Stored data
>>>>

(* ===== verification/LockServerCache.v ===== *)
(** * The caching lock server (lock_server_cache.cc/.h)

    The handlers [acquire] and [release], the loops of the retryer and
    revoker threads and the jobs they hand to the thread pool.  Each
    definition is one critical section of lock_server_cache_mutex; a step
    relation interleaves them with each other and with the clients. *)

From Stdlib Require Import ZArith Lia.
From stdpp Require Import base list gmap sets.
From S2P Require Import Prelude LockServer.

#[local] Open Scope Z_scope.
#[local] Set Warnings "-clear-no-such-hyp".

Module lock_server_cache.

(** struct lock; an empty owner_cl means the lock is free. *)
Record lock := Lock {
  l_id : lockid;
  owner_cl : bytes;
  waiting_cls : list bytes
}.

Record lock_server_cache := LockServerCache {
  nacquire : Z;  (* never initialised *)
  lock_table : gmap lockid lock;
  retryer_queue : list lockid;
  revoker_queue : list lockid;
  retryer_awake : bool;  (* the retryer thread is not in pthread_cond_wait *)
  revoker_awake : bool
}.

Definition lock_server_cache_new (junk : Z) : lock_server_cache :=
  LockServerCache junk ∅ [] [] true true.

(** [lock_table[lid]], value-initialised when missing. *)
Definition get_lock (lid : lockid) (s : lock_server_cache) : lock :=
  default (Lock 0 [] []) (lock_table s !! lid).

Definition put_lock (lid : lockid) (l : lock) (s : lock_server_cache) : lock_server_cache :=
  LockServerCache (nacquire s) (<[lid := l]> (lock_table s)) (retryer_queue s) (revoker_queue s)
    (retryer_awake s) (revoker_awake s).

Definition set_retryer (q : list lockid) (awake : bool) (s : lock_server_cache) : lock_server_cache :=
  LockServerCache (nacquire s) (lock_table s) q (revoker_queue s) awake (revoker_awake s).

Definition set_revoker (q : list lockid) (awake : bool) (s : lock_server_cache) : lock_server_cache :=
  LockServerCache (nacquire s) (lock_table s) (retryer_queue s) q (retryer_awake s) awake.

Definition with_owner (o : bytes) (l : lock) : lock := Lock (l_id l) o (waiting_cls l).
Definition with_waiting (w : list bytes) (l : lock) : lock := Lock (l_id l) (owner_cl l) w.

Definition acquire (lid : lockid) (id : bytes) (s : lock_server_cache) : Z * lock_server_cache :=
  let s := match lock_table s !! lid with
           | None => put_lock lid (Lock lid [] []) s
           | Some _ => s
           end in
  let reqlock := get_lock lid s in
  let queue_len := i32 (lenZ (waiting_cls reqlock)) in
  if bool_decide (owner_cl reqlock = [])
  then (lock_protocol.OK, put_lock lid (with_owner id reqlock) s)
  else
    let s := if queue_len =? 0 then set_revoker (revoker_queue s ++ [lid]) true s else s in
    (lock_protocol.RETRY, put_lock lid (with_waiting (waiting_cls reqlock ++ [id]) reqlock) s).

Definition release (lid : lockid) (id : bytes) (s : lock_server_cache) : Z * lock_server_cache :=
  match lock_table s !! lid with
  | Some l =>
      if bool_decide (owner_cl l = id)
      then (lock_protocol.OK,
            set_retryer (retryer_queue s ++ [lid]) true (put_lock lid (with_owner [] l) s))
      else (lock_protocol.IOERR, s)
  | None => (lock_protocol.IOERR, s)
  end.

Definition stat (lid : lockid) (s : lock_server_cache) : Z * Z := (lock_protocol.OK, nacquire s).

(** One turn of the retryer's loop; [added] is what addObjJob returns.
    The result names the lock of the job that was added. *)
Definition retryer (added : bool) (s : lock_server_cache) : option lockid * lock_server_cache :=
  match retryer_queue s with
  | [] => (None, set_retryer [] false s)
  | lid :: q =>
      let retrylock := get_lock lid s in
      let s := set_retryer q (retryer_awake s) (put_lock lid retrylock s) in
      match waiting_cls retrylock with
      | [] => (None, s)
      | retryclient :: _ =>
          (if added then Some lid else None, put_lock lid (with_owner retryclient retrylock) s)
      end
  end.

<<<<
>>>>

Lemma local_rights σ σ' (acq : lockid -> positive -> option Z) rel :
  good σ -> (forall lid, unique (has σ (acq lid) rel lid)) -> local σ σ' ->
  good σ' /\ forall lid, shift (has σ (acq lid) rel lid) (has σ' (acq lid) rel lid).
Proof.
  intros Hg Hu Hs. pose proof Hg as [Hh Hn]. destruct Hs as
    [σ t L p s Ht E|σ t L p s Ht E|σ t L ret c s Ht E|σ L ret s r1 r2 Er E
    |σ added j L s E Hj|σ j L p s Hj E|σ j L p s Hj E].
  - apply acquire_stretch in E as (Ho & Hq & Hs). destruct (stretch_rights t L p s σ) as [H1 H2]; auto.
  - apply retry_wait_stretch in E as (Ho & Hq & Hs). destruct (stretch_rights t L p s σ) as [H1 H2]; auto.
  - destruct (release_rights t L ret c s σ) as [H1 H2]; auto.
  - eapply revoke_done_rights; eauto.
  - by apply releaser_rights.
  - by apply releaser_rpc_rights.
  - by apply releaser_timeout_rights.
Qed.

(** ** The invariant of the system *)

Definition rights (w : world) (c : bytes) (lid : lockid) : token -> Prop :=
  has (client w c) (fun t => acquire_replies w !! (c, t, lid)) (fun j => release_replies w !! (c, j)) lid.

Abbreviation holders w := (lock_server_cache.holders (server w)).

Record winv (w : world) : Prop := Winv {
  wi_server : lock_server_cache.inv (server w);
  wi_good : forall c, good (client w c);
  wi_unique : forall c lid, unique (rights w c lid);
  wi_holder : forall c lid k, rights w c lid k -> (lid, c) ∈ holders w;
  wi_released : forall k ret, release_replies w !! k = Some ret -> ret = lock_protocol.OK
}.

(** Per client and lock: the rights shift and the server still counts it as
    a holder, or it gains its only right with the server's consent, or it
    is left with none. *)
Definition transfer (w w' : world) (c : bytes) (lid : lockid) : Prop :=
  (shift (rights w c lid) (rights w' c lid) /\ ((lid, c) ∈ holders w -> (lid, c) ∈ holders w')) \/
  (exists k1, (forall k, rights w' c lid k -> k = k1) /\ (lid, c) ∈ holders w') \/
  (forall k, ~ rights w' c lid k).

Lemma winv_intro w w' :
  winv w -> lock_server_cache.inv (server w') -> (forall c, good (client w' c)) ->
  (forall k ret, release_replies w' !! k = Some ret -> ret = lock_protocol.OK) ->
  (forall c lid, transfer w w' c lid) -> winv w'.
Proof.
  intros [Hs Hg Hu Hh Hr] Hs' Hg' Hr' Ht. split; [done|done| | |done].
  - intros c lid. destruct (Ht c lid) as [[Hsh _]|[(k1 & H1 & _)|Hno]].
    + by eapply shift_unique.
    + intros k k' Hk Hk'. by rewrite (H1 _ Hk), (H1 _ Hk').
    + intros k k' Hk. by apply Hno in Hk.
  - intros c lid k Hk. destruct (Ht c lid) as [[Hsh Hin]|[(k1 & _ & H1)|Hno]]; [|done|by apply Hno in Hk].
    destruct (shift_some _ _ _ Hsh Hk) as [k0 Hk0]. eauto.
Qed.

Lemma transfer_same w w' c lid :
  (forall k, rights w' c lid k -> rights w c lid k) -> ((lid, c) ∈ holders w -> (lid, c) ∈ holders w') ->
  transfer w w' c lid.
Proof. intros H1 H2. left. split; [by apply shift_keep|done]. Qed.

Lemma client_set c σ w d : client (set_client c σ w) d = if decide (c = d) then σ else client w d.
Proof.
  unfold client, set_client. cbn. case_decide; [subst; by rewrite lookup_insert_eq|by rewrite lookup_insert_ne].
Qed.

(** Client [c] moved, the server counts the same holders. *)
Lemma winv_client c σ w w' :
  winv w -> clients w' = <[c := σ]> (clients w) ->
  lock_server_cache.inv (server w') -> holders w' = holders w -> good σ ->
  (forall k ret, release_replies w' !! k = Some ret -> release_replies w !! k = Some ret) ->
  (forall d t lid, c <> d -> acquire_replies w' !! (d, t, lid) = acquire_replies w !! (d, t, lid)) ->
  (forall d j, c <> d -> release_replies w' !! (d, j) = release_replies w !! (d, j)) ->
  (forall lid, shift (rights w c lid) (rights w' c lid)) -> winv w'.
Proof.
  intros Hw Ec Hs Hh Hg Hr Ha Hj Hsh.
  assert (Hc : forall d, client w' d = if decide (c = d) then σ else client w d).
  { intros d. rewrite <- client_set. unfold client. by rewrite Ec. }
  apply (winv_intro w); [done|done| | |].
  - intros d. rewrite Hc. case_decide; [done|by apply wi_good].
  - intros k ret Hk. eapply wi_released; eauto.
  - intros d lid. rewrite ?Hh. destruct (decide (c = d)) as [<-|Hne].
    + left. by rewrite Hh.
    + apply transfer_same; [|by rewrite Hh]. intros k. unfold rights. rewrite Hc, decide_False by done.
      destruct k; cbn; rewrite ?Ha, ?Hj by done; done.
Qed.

<<<<
>>>>

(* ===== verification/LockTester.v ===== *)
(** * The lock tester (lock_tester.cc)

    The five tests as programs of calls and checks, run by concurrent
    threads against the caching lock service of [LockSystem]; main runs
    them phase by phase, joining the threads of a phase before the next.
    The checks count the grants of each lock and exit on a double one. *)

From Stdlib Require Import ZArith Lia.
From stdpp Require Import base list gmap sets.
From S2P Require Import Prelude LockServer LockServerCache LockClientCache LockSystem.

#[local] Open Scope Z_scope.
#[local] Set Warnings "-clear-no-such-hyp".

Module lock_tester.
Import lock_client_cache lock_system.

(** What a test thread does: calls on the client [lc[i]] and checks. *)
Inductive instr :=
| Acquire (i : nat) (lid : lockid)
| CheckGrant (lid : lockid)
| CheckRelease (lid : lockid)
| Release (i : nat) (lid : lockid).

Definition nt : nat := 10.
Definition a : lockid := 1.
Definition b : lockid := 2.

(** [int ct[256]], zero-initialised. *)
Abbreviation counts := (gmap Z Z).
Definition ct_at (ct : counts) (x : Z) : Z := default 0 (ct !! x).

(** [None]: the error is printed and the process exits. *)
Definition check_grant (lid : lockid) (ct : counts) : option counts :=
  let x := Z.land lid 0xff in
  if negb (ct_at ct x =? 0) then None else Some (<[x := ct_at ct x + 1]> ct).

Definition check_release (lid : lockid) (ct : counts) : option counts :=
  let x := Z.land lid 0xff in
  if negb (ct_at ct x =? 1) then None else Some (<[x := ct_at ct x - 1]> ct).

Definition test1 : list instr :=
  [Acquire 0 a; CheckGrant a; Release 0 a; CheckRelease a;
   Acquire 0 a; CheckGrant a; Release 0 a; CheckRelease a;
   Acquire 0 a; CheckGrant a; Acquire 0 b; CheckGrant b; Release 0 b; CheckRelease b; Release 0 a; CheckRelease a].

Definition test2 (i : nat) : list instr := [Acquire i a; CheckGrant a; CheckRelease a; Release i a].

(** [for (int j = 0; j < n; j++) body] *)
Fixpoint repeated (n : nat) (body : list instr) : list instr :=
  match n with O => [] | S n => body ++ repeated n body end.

<<<<

Please reproduce the lines from the line with "Acquire 0 a; CheckGrant a; Acquire" to the line with "match n with", both ends included, exactly as they appear above.

   Acquire 0 a; CheckGrant a; Acquire 0 b; CheckGrant b; Release 0 b; CheckRelease b; Release 0 a; CheckRelease a].

Definition test2 (i : nat) : list instr := [Acquire i a; CheckGrant a; CheckRelease a; Release i a].

(** [for (int j = 0; j < n; j++) body] *)
Fixpoint repeated (n : nat) (body : list instr) : list instr :=
  match n with O => [] | S n => body ++ repeated n body end.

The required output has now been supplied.